Where a line below holds the string "VariantRole", copy that line.
•••••
(** * Partition sets of the GraphQL schema layer (dagster_graphql/schema/partition_sets.py)

    A shallow embedding of the resolvers of [partition_sets.py] and of the
    partition engine they present, followed by the properties proved about
    them.

    Part I holds the model.  Python objects are records, [Optional] values are
    [option]s, dicts are [gmap]s, raised exceptions are the [Err] case of
    [result], and the one method that mutates [self] runs in a small state and
    exception monad.  Part II holds the theorems. *)

From stdpp Require Import gmap strings list fin_maps.

Local Open Scope string_scope.

(* ===================================================================== *)
(** * Part I: the model                                                   *)
(* ===================================================================== *)

(** ** Python values and control flow *)

(** A call either returns a value or raises. *)
Inductive result (E A : Type) : Type :=
| Ok (a : A)
| Err (e : E).
Arguments Ok {E A} a.
Arguments Err {E A} e.

(** Sequencing: [x ← r; k] runs [k] on the value of [r], or raises what [r]
    raised. *)
#[global] Instance result_bind {E} : MBind (result E) := λ A B k r,
  match r with
  | Ok a => k a
  | Err e => Err e
  end.

(** A list comprehension whose element expression may raise: the first
    exception ends the comprehension. *)
Fixpoint comprehension {E A B} (f : A → result E B) (xs : list A) : result E (list B) :=
  match xs with
  | [] => Ok []
  | x :: rest =>
      y ← f x;
      ys ← comprehension f rest;
      Ok (y :: ys)
  end.

(** [xs[:stop]].  [None] keeps everything; a negative stop counts from the
    end of the list and is clamped at the start. *)
Definition slice_to {A} (xs : list A) (stop : option Z) : list A :=
  match stop with
  | None => xs
  | Some n =>
      if bool_decide (0 ≤ n)%Z then take (Z.to_nat n) xs
      else take (length xs - Z.to_nat (- n)) xs
  end.

(** Exceptions raised by the code of this file. *)
Inductive PyError : Type :=
| CheckError (msg : string)                        (* dagster._check.failed *)
| DagsterUserCodeProcessError (error_info : string).

(** ** Result unions of the dynamic-partition mutations *)

(** The object types of the two mutation result unions, and the error types
    the file imports from [.errors]. *)
Inductive GrapheneObjectType : Type :=
| GrapheneAddDynamicPartitionSuccess
| GrapheneDeleteDynamicPartitionsSuccess
| GrapheneUnauthorizedError
| GraphenePythonError
| GrapheneDuplicateDynamicPartitionError
| GraphenePartitionSetNotFoundError
| GraphenePipelineNotFoundError.

#[global] Instance GrapheneObjectType_eq_dec : EqDecision GrapheneObjectType.
Proof. solve_decision. Defined.

(** A [graphene.Union]: its [Meta.name] and [Meta.types]. *)
Record GrapheneUnion : Type := mkUnion {
  union_name : string;
  union_types : list GrapheneObjectType;
}.

Definition GrapheneAddDynamicPartitionResult : GrapheneUnion :=
  mkUnion "AddDynamicPartitionResult"
    [ GrapheneAddDynamicPartitionSuccess;
      GrapheneUnauthorizedError;
      GraphenePythonError;
      GrapheneDuplicateDynamicPartitionError ].

Definition GrapheneDeleteDynamicPartitionsResult : GrapheneUnion :=
  mkUnion "DeleteDynamicPartitionsResult"
    [ GrapheneDeleteDynamicPartitionsSuccess;
      GrapheneUnauthorizedError;
      GraphenePythonError ].

(** How a member of a result union reads to a client. *)
Inductive VariantRole : Type :=
| SuccessVariant          (* the operation's payload *)
| PermissionFailure       (* the caller may not run the operation *)
| GenericFailure          (* any Python exception, wrapped as PythonError *)
| DedicatedFailure.       (* an error type of its own for one failure cause *)

Definition variant_role (t : GrapheneObjectType) : VariantRole :=
  match t with
  | GrapheneUnauthorizedError => PermissionFailure
  | GraphenePythonError => GenericFailure
  | GrapheneDuplicateDynamicPartitionError
  | GraphenePartitionSetNotFoundError
  | GraphenePipelineNotFoundError => DedicatedFailure
  | GrapheneAddDynamicPartitionSuccess
  | GrapheneDeleteDynamicPartitionsSuccess => SuccessVariant
  end.

#[global] Instance VariantRole_eq_dec : EqDecision VariantRole.
Proof. solve_decision. Defined.

(** The members of a union that are an error type of their own. *)
Definition dedicated_failures (u : GrapheneUnion) : list GrapheneObjectType :=
  filter (λ t, variant_role t = DedicatedFailure) (union_types u).

(** ** The dynamic-partition registry *)

Module DynamicPartitionRegistry.

(** Modelled from the spec: the registry ([addKeys], [deleteKeys],
    [listKeys] of section 4.2) and its state (section 3) are implemented
    outside this file, which only declares the result types of the two
    mutations.  The state maps a definition name to its keys in insertion
    order; a name that was never written to has no keys. *)
Abbreviation DynamicPartitionsState := (gmap string (list string)).

Inductive RegistryError : Type :=
| DuplicateKeyError (defName : string) (keys : list string)
| KeyNotFoundError (defName : string) (keys : list string).

Definition listKeys (st : DynamicPartitionsState) (defName : string) : list string :=
  default [] (st !! defName).

(** Modelled from the spec: [addKeys] commits the keys, or fails with
    [DuplicateKeyError] listing the subset already present; a call is
    applied fully or not at all.  Keys repeated within one call are
    committed once, so that [listKeys] holds every added key exactly once. *)
Definition addKeys (st : DynamicPartitionsState) (defName : string) (keys : list string)
  : result RegistryError (list string * DynamicPartitionsState) :=
  match filter (λ k, k ∈ listKeys st defName) keys with
  | [] =>
      let committed := remove_dups keys in
      Ok (committed, <[defName := (listKeys st defName ++ committed)%list]> st)
  | present => Err (DuplicateKeyError defName present)
  end.


End DynamicPartitionRegistry.

(** ** Partition definitions *)

(** The serialised partition definitions ([ExternalPartitionsDefinitionData]
    and its subclasses).  The last constructor stands for an instance of any
    other subclass of the base class: [check.inst_param] lets it through and
    no [isinstance] test below recognises it. *)
Inductive ExternalPartitionsDefinitionData : Type :=
| ExternalStaticPartitionsDefinitionData (partition_keys : list string)
| ExternalTimeWindowPartitionsDefinitionData
    (start : Z) (cron_schedule : string) (timezone : string) (end_ : option Z)
| ExternalMultiPartitionsDefinitionData
    (external_partition_dimension_definitions : list ExternalPartitionDimensionDefinition)
| ExternalDynamicPartitionsDefinitionData (name : string)
| ExternalOtherPartitionsDefinitionData (class_name : string)
with ExternalPartitionDimensionDefinition : Type :=
| mkDimension (name : string) (external_partitions_def_data : ExternalPartitionsDefinitionData).

Definition dim_name (dim : ExternalPartitionDimensionDefinition) : string :=
  match dim with mkDimension name _ => name end.

Definition external_partitions_def_data (dim : ExternalPartitionDimensionDefinition)
  : ExternalPartitionsDefinitionData :=
  match dim with mkDimension _ data => data end.

Inductive GraphenePartitionDefinitionType : Type :=
| TIME_WINDOW
| STATIC
| MULTIPARTITIONED
| DYNAMIC.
•••••
RESPONSE BOX =
Inductive VariantRole : Type :=
Definition variant_role (t : GrapheneObjectType) : VariantRole :=
#[global] Instance VariantRole_eq_dec : EqDecision VariantRole.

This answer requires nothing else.